---------- Records provided ----------
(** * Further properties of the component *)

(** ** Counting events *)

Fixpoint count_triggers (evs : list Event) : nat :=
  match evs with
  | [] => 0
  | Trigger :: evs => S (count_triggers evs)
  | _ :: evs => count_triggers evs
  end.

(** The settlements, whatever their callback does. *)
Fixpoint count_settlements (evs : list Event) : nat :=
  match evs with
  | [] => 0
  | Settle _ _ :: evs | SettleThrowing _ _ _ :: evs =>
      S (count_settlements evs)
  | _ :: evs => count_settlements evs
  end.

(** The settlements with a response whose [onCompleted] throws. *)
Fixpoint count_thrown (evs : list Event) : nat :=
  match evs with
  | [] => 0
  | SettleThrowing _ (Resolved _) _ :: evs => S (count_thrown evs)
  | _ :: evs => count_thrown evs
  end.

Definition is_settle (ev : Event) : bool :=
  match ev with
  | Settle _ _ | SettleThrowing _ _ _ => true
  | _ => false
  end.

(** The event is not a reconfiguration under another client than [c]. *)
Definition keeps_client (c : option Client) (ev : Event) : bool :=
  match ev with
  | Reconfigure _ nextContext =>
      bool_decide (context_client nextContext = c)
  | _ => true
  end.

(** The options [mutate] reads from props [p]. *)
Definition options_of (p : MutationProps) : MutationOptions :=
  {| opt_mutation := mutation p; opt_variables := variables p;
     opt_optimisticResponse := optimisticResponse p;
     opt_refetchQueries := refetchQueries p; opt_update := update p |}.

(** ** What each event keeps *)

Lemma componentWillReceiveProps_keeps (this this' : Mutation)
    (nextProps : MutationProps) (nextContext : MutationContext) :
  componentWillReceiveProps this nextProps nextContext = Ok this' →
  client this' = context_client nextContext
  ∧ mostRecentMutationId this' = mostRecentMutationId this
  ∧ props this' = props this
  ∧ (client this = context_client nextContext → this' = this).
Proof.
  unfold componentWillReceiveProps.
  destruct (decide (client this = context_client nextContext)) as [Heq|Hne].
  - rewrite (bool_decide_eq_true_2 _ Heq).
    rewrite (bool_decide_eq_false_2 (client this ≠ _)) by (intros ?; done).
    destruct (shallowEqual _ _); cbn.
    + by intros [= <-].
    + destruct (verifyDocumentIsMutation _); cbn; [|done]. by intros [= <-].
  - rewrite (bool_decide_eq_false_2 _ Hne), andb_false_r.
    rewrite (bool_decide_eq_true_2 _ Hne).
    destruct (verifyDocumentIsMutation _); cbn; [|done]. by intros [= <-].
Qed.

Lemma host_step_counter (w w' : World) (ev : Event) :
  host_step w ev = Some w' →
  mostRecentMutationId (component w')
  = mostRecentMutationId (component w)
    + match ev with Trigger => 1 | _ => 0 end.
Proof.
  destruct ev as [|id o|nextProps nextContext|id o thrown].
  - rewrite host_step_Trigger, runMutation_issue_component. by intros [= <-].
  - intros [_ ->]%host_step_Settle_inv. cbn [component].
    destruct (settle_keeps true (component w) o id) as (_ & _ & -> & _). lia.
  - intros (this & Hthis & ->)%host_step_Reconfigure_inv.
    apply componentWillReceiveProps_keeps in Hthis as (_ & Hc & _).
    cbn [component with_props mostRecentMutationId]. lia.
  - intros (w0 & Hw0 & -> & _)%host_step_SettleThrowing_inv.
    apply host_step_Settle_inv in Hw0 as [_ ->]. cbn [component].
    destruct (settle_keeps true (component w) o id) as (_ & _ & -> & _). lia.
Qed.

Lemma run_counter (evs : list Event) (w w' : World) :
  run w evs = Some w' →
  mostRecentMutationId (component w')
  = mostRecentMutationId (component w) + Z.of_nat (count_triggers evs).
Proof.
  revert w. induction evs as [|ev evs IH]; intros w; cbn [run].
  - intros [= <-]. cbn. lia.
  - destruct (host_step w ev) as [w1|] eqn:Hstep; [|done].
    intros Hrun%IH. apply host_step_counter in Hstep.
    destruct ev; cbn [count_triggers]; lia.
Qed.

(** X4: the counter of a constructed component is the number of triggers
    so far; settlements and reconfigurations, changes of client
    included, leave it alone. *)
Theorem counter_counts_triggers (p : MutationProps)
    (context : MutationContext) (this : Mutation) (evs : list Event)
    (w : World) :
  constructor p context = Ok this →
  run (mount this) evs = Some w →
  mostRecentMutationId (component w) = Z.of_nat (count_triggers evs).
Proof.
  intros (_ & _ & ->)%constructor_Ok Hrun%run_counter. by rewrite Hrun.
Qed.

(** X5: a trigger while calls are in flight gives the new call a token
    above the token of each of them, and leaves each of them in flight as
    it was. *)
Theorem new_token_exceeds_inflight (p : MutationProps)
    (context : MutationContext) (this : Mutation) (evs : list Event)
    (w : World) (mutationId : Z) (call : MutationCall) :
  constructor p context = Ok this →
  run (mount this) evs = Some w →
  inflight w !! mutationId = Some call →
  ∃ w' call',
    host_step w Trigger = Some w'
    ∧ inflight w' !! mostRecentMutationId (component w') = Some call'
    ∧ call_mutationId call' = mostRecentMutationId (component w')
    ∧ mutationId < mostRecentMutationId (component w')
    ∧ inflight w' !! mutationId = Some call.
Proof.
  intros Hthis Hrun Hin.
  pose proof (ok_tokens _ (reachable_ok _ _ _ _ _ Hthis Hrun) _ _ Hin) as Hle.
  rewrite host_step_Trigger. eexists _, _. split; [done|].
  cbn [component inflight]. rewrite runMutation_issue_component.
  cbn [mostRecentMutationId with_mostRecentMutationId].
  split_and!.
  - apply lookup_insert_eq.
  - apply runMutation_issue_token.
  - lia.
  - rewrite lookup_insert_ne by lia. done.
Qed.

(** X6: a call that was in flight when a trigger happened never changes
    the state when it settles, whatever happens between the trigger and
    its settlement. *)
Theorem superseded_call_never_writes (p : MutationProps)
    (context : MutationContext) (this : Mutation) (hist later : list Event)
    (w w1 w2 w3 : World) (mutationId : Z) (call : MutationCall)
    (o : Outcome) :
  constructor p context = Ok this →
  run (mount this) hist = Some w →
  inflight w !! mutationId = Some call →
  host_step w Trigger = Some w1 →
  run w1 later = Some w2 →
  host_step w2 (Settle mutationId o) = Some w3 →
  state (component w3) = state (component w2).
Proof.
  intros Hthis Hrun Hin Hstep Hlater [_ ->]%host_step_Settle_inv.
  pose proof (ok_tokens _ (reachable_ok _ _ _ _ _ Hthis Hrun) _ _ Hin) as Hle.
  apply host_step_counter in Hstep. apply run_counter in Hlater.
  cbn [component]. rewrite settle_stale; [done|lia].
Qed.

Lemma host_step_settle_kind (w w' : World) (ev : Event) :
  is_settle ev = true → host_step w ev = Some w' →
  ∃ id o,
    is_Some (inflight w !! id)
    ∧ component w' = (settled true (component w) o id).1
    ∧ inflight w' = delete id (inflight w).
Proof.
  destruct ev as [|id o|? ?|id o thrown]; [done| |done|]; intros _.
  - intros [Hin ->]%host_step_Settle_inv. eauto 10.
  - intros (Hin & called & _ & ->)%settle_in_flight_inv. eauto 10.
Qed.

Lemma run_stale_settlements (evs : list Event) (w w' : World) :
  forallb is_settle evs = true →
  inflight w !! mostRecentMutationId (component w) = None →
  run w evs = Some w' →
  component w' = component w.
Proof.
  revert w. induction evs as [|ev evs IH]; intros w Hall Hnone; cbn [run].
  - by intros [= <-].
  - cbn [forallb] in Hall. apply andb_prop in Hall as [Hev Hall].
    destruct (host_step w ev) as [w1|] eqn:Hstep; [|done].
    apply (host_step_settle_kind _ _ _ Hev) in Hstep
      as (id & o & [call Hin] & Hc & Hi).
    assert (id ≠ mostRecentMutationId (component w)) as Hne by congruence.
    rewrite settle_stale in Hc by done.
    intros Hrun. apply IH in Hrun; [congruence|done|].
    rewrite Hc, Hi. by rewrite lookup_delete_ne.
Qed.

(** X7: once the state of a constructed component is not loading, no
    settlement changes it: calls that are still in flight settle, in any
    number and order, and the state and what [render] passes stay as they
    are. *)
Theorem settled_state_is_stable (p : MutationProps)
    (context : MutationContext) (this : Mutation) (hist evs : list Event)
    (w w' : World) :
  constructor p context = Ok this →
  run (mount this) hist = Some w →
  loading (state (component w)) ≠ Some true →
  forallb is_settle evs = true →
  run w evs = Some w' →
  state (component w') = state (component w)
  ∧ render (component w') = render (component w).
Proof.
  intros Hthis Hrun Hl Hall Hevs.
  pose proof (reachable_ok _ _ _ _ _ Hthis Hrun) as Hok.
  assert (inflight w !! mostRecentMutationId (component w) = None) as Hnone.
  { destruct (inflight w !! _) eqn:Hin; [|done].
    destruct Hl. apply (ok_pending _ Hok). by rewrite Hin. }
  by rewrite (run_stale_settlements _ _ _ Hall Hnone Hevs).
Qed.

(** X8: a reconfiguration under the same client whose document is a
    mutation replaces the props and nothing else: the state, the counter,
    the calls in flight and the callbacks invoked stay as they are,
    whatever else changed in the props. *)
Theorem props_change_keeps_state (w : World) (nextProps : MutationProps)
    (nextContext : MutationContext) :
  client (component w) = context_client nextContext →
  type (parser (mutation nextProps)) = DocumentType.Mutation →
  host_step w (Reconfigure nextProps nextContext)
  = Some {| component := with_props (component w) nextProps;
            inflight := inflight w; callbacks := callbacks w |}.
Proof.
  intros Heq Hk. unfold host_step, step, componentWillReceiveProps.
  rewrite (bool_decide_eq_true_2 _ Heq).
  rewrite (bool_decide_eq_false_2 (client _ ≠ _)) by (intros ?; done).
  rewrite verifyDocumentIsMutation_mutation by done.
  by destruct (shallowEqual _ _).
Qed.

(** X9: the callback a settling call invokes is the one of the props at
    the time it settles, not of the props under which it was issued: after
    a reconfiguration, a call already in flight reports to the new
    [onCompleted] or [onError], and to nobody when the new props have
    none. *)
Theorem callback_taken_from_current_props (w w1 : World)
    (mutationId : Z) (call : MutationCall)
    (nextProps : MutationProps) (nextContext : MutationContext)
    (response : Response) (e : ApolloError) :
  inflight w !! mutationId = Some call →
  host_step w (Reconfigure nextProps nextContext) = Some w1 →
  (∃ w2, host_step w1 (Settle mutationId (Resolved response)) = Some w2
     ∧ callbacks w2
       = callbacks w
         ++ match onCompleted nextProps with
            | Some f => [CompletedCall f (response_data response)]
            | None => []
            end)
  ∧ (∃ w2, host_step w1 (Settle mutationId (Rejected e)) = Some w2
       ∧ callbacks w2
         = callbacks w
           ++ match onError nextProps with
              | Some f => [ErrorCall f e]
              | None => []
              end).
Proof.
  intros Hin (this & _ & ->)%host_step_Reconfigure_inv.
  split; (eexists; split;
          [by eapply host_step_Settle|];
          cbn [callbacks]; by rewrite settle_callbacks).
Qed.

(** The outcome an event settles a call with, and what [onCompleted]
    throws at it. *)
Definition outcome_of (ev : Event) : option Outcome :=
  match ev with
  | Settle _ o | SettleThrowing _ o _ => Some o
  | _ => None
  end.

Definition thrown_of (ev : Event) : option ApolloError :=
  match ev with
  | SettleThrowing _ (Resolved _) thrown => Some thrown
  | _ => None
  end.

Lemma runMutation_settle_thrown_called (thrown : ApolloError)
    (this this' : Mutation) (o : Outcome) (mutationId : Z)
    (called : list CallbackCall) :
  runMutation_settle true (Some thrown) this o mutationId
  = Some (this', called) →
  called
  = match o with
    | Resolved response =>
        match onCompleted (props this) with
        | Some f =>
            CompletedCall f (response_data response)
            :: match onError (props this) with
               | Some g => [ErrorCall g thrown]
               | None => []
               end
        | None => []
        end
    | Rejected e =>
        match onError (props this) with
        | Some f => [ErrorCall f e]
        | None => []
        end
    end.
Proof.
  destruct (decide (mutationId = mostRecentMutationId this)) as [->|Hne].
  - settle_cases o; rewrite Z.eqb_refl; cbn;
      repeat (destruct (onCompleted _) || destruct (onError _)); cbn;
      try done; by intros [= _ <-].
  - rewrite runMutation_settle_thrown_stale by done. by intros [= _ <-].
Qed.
----------
*Exercise requirements*
From the records above, give again exactly the lines running from the line with "apply host_step_Settle_inv in" to the line with "above the token", inclusive.

*Output for this task*
    apply host_step_Settle_inv in Hw0 as [_ ->]. cbn [component].
    destruct (settle_keeps true (component w) o id) as (_ & _ & -> & _). lia.
Qed.

Lemma run_counter (evs : list Event) (w w' : World) :
  run w evs = Some w' →
  mostRecentMutationId (component w')
  = mostRecentMutationId (component w) + Z.of_nat (count_triggers evs).
Proof.
  revert w. induction evs as [|ev evs IH]; intros w; cbn [run].
  - intros [= <-]. cbn. lia.
  - destruct (host_step w ev) as [w1|] eqn:Hstep; [|done].
    intros Hrun%IH. apply host_step_counter in Hstep.
    destruct ev; cbn [count_triggers]; lia.
Qed.

(** X4: the counter of a constructed component is the number of triggers
    so far; settlements and reconfigurations, changes of client
    included, leave it alone. *)
Theorem counter_counts_triggers (p : MutationProps)
    (context : MutationContext) (this : Mutation) (evs : list Event)
    (w : World) :
  constructor p context = Ok this →
  run (mount this) evs = Some w →
  mostRecentMutationId (component w) = Z.of_nat (count_triggers evs).
Proof.
  intros (_ & _ & ->)%constructor_Ok Hrun%run_counter. by rewrite Hrun.
Qed.

(** X5: a trigger while calls are in flight gives the new call a token
    above the token of each of them, and leaves each of them in flight as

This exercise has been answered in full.